Bellow we exclude and identify the columns that were not chosen as features

In [34]:
# cols_not_feature = ['id', 'chain', 'market', 'offerdate', 'quantity', 'company', 'brand', 'offer']
cols_feature = ['repeattrips', 'repeater', 'offervalue', 'offer_count', 'offer_success_percentage', 'category', 'quantity']

# # As all the columns are numerical we won't need the StringIndexer
# index_output_cols = [x + ' Index' for x in df_dataset.columns if x not in cols_not_feature]
# one_output_cols = [x + ' OHE' for x in df_dataset.columns if x not in cols_not_feature]

# ohe_encoder = OneHotEncoder(inputCols=one_output_cols, outputCols=one_output_cols)
vec_assembler = VectorAssembler(
    inputCols=cols_feature,
    outputCol='features'
)

**Treino do modelo**

In [21]:
df_train, df_validation = df_dataset.randomSplit([0.8, 0.2], seed=42)

df_train.write.mode('overwrite').option('header', 'true').option('compression', 'gzip').csv(f"{base_path}-ml/model_B/df_train.csv.gz")

print(f'There are {df_train.count()} rows in the training set and {df_validation.count()} rows in the validation set.')

There are 127878 rows in the training set and 32179 rows in the validation set.


In [22]:
df_train.write.mode('overwrite').parquet(f"{base_path}-ml/model_B/df_train.parquet")
df_validation.write.mode('overwrite').parquet(f"{base_path}-ml/model_B/df_validation.parquet")

In [35]:
# Linear SVC algorithm
lsvc = LinearSVC(maxIter=10, regParam=0.1, labelCol='repeater')

In [37]:
pipeline = Pipeline(stages=[vec_assembler, lsvc])
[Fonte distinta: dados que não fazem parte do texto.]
(* ===== verification/Evidence.v ===== *)
(** * Evidence

    [services/evidence.service.ts] with its routes, the gateway and signed URLs of
    [services/ipfs.service.ts], and the dispute listing of
    [services/trade.evidence.service.ts]. The upload to Pinata, the malware scanner, the
    answers of the gateways, HMAC, [localeCompare] and the host of a URL (the WHATWG
    parser) are arguments. A buffer is a byte string. *)

From S2P Require Import Prelude JsString Prisma.
From S2P Require AdminGate EventHandlers AuditTrail.
Import EventHandlers (TradeStatus, TradeStatus_eq_dec, DISPUTED).

Record Trade : Type := { tradeId : string; buyerAddress : string; sellerAddress : string; status : TradeStatus }.
Record Evidence : Type := {
  e_id : Z; e_tradeId : string; cid : string; filename : string; mimeType : string; uploadedBy : string; createdAt : Z }.

Inductive evidence_error : Type :=
| EvidenceAccessDeniedError | EvidenceTradeNotFoundError | EvidenceValidationError (message : string) | EvidenceScanError (message : string)
| ServiceUnavailableError (message : string) | IdTaken.

(** The [status] member of the classes; the database error has none. *)
Definition errorStatus (e : evidence_error) : Z :=
  match e with
  | EvidenceAccessDeniedError => 403 | EvidenceTradeNotFoundError => 404 | EvidenceValidationError _ => 400
  | EvidenceScanError _ | ServiceUnavailableError _ => 503 | IdTaken => 500
  end.

Definition UNAVAILABLE : evidence_error := ServiceUnavailableError "IPFS service unavailable. Please retry shortly.".

(** ** URLs *)

(** [gateway.replace(/\/$/, '')] *)
Fixpoint dropSlash (s : string) : string :=
  match s with
  | String "/"%char EmptyString => EmptyString
  | String c r => String c (dropSlash r)
  | EmptyString => EmptyString
  end.

Definition getFileUrl (gateway cid : string) : string := dropSlash gateway +:+ "/" +:+ cid.

(** A signed URL by its parts; [url.searchParams.set] appends the two parameters. *)
Record SignedUrl : Type := { s_base : string; s_expires : Z; s_signature : string; s_expiresAt : Z }.

Definition getSignedFileUrl (hmac : string → string → string) (gateway secret : string) (ttlSeconds now : Z) (cid : string) : SignedUrl :=
  let safeTtl := Z.min 3600 (Z.max 1 ttlSeconds) in
  let expiresAt := now + safeTtl * 1000 in
  let expires := expiresAt / 1000 in
  {| s_base := getFileUrl gateway cid; s_expires := expires; s_signature := hmac secret (cid +:+ ":" +:+ toString expires); s_expiresAt := expiresAt |}.

(** [url.replace(/\/+[^/]+$/, '')]: the last segment, with the slashes before it. *)
Fixpoint skipSlashes (s : string) : string :=
  match s with String "/"%char r => skipSlashes r | _ => s end.
Definition lastSegment (s : string) : bool :=
  match s with
  | String "/"%char r => let r := skipSlashes r in negb (bool_decide (r = ""%string)) && str_forall (λ c, negb (Ascii.eqb c "/")) r
  | _ => false
  end.
Fixpoint dropLastSegment (s : string) : string :=
  if lastSegment s then EmptyString else match s with String c r => String c (dropLastSegment r) | EmptyString => EmptyString end.

(** ** [EvidenceService] *)

(** The in-process caches: resolved URLs and the circuit of every gateway URL. *)
Record Circuit : Type := { failures : Z; openUntil : Z }.
Notation UrlCache := (gmap string string).
Notation Circuits := (gmap string Circuit).

Record EvidenceView : Type := {
  w_id : Z; w_cid : string; w_filename : string; w_mimeType : string; w_uploadedBy : string; w_url : option string;
  w_createdAt : Z; w_expired : bool }.

Record File : Type := { buffer : string; originalname : string; mimetype : string; size : option Z }.
Record ScanResult : Type := { clean : bool; reason : option string }.
Inductive Scanned : Type := ScanAnswer (r : ScanResult) | ScanThrew (message : option string).

Definition allowed : list string := ["video/mp4"; "video/webm"].

(** [buffer.toString('ascii')] clears the high bit of every byte. *)
Definition asciiChar (c : ascii) : ascii := ascii_of_N (N_of_ascii c mod 128).

Definition sniffMimeType (b : string) : option string :=
  match b with
  | String _ (String _ (String _ (String _ (String f (String t (String y (String p _))))))) =>
      if (12 <=? strlen b)%nat && bool_decide (map asciiChar [f; t; y; p] = ["f"; "t"; "y"; "p"]%char) then Some "video/mp4"
      else match b with
           | String a (String b' (String c (String d _))) =>
               if bool_decide (map N_of_ascii [a; b'; c; d] = [26; 69; 223; 163]%N) then Some "video/webm" else None
           | _ => None
           end
  | String a (String b' (String c (String d _))) =>
      if bool_decide (map N_of_ascii [a; b'; c; d] = [26; 69; 223; 163]%N) then Some "video/webm" else None
  | _ => None
  end%string.

Definition runEvidenceScan (required : bool) (scan : Scanned) : result evidence_error ScanResult :=
  match scan with
  | ScanAnswer r => Ok r
  | ScanThrew m => if required then Err (EvidenceScanError (default "Evidence scan service unavailable"%string m)) else Ok {| clean := true; reason := None |}
  end.

(** [process.env.EVIDENCE_SCAN_REQUIRED], or the validated setting. *)
Definition scanRequired (raw : option string) (configured : bool) : bool :=
  match raw with Some s => bool_decide (toLowerCase s = "true"%string) | None => configured end.

Section Service.
Context {TT TE : Type} `{!Table string Trade TT, !Table Z Evidence TE}.
Context (adminPubkeysRaw gateway : string) (retentionDays EVIDENCE_MAX_BYTES : Z).

Definition isEvidenceMetadataExpired (now createdAt : Z) : bool := retentionDays * 24 * 60 * 60 * 1000 <? now - createdAt.

Definition resolveGatewayUrl (cid : string) (cache : UrlCache) : string * UrlCache :=
  match cache !! cid with
  | Some url => (url, cache)
  | None => let url := getFileUrl gateway cid in (url, <[cid := url]> cache)
  end.

Definition isParty (trade : Trade) (caller : string) : bool :=
  bool_decide (toLowerCase (buyerAddress trade) = caller) || bool_decide (toLowerCase (sellerAddress trade) = caller).
Definition isAdmin (caller : string) : bool := bool_decide (caller ∈ AdminGate.getAdminAllowlistLowercase adminPubkeysRaw).
(** C27: A request whose milestone is due is issued a transaction exactly when its payout key is
    free and the builder succeeds, and the intent recorded under the key is that payout; while
    a key is in use (and not marked failed) the request is told so and nothing is issued. A
    request with nothing due gets an error of the client and claims nothing; some trade is
    found whenever one is named, and no intent but that of the key is touched. *)
Theorem release_spec req buildTx now (trades : TT) (ms : TM) (intents : TI) : keyed milestoneKey ms →
  (∀ t w m k, due req now trades ms t w m → payoutKey req t m k → ¬ PayoutIntent.isFailed intents k) →
  let '(a, intents') := release req buildTx now trades ms intents in
  (∀ xdr k, a = Issued xdr k ↔ ∃ t w m, due req now trades ms t w m ∧ payoutKey req t m k ∧
     findUnique k intents = None ∧ buildTx (tradeId t) w (r_index req) = Some xdr) ∧
  (∀ t w m k, due req now trades ms t w m → payoutKey req t m k →
     (∀ k', k' ≠ k → findUnique k' intents' = findUnique k' intents) ∧
     match findUnique k intents with
     | Some i => a = inUse now i ∧ findUnique k intents' = Some (PayoutIntent.bumpDuplicate now i)
     | None => ∃ i, findUnique k intents' = Some i ∧ recorded req t w m i
     end) ∧
  ((∃ s, a = Failed s) ↔ ¬ ∃ t w m, due req now trades ms t w m) ∧
  (∀ s, a = Failed s → intents' = intents ∧ 400 ≤ s < 500) ∧
  (∀ row t, findUnique row trades = Some t → named (r_id req) t →
     ∃ t', named (r_id req) t' ∧ findFirst (K := Z) (tradeWhere (r_id req)) trades = Some t').
Proof.
  intros Hk Hlive. pose proof (releasable_due req now trades ms Hk) as Hdue.
  assert (∀ row t, findUnique row trades = Some t → named (r_id req) t →
     ∃ t', named (r_id req) t' ∧ findFirst (K := Z) (tradeWhere (r_id req)) trades = Some t') as Hnamed.
  { intros row t Ht Hn. destruct (findFirst _ trades) as [t'|] eqn:Hf.
    - exists t'. split; [|done]. apply findFirst_Some in Hf as (? & _ & Hp). by apply tradeWhere_spec.
    - rewrite (findFirst_None (K := Z)) in Hf. specialize (Hf _ _ Ht). apply tradeWhere_spec in Hn. congruence. }
  destruct (releasable req now trades ms) as [[[t w] m]|s] eqn:Hr.
  2: { unfold releaseMilestone. rewrite Hr. split_and!; [| | | |done].
       - intros xdr k. split; [done|]. by intros (t & w & m & [=]%Hdue & _).
       - intros t w m k Hd%Hdue. done.
       - split; [|eauto]. intros _ (t & w & m & [=]%Hdue).
       - intros s' [= ->]. split; [done|]. revert Hr. unfold EscrowRelease.releasable.
         repeat case_match; intros E; simplify_eq; lia. }
  pose proof (proj1 (Hdue t w m) eq_refl) as Hd.
  pose proof (release_claimed req buildTx now trades ms intents t w m Hr) as Hrel.
  assert (∀ t' w' m' k, due req now trades ms t' w' m' → payoutKey req t' m' k →
            (t', w', m') = (t, w, m) ∧ k = PayoutIntent.claimKey sha256 (payoutInput req t w m)) as Huniq.
  { intros t' w' m' k Hd' Hp. pose proof (due_unique _ _ _ _ _ _ _ _ _ _ Hk Hd' Hd) as [= -> -> ->]. split; [done|]. by apply claimKey_spec. }
  assert (payoutKey req t m (PayoutIntent.claimKey sha256 (payoutInput req t w m))) as Hpk by (by apply (claimKey_spec req t w m)).
  specialize (Hlive _ _ _ _ Hd Hpk). revert Hrel Huniq Hpk Hlive. generalize (PayoutIntent.claimKey sha256 (payoutInput req t w m)) as k.
  destruct (release req buildTx now trades ms intents) as [a intents']. intros k [Ho Ha] Huniq Hpk Hlive.
  assert (∀ s, a ≠ Failed s) as Hnf.
  { intros s ->. destruct (findUnique k intents) as [i|]; [unfold inUse in Ha; destruct (PayoutIntent.status i)|destruct (buildTx _ _ _)]; by destruct Ha. }
  split_and!; [| | | |done].
  - intros xdr k0. split.
    + intros ->. exists t, w, m. destruct (findUnique k intents) as [i|] eqn:Hi.
      * unfold inUse in Ha. destruct (PayoutIntent.status i); by destruct Ha.
      * destruct (buildTx _ _ _); destruct Ha as [Ha _]; [injection Ha as -> ->|]; done.
    + intros (t' & w' & m' & Hd' & Hp' & Hfree & Hb). destruct (Huniq _ _ _ _ Hd' Hp') as [[= -> -> ->] ->]. rewrite Hfree, Hb in Ha. by destruct Ha.
  - intros t' w' m' k' Hd' Hp'. destruct (Huniq _ _ _ _ Hd' Hp') as [[= -> -> ->] ->]. split; [done|]. destruct (findUnique k intents); tauto.
  - split; [intros [s ->]; by destruct (Hnf s)|]. intros Hn. destruct Hn. eauto.
  - intros s ->. by destruct (Hnf s).
Qed.
(* ===== verification/EventListener.v ===== *)
(** * The event listener: [backend/src/services/eventListener.service.ts], [backend/src/config/eventListener.config.ts]

    The polling service that applies contract events to the database. [Db] is
    what it shares with other processes: the application tables [D] that the
    handlers change, the [ProcessedEvent] markers and the [ChainEventOutbox].
    The handler is a parameter, as in [processEventAtomically]; a transaction
    either returns the new database or is rolled back. Both tables are keyed by
    (ledger, contract, event id), which also stands for the surrogate [id] of an
    outbox row. [other] is what concurrent workers commit just before the
    transaction. The SDK conversion, the RPC and the texts of errors are
    parameters; timers are the delay of the next poll. *)

From Stdlib Require Import QArith Qminmax.
From S2P Require Import Prelude JsString JsValue Prisma CircuitBreaker EventHandlers EventDecoder.
#[local] Open Scope Z_scope.

Record EventListenerConfig : Type := {
  rpcUrl : string;
  cfg_contractId : string;
  pollIntervalMs : Z;
  backoffInitialMs : Z;
  backoffMaxMs : Z;
  processedLedgersCacheSize : Z;
  outboxMaxAttempts : Z;
}.

Definition eventKey : Type := Z * string * string.
Definition keyOf (ev : ParsedEvent) : eventKey := (ledgerSequence ev, contractId ev, eventId ev).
pipeline.save('data-ml/model_B/pipeline_model_2')

In [38]:
# Save in the pipeline for further use, should it be required
pipeline.save('data-ml/model_B/pipeline-LinearSVM-2')

In [39]:
model = pipeline.fit(df_train)

In [40]:
# Save the model for further use, should it be required.
model.save('data-ml/model_B/model-LinearSVM-2')

**Model evaluation**

In [41]:
df_predictions = model.transform(df_validation)

df_predictions.printSchema()

root
 |-- offer: integer (nullable = true)
 |-- id: long (nullable = true)
 |-- chain: integer (nullable = true)
 |-- market: integer (nullable = true)
 |-- repeattrips: integer (nullable = true)
 |-- repeater: integer (nullable = true)
 |-- offerdate: date (nullable = true)
 |-- category: integer (nullable = true)
 |-- quantity: integer (nullable = true)
 |-- company: integer (nullable = true)
 |-- offervalue: double (nullable = true)
 |-- brand: integer (nullable = true)
 |-- offer_count: integer (nullable = true)
 |-- offer_success_percentage: double (nullable = true)
 |-- features: vector (nullable = true)
 |-- rawPrediction: vector (nullable = true)
 |-- prediction: double (nullable = false)



In [44]:
df_predictions_eval = df_predictions.select('features', 'rawPrediction', 'prediction', 'repeater')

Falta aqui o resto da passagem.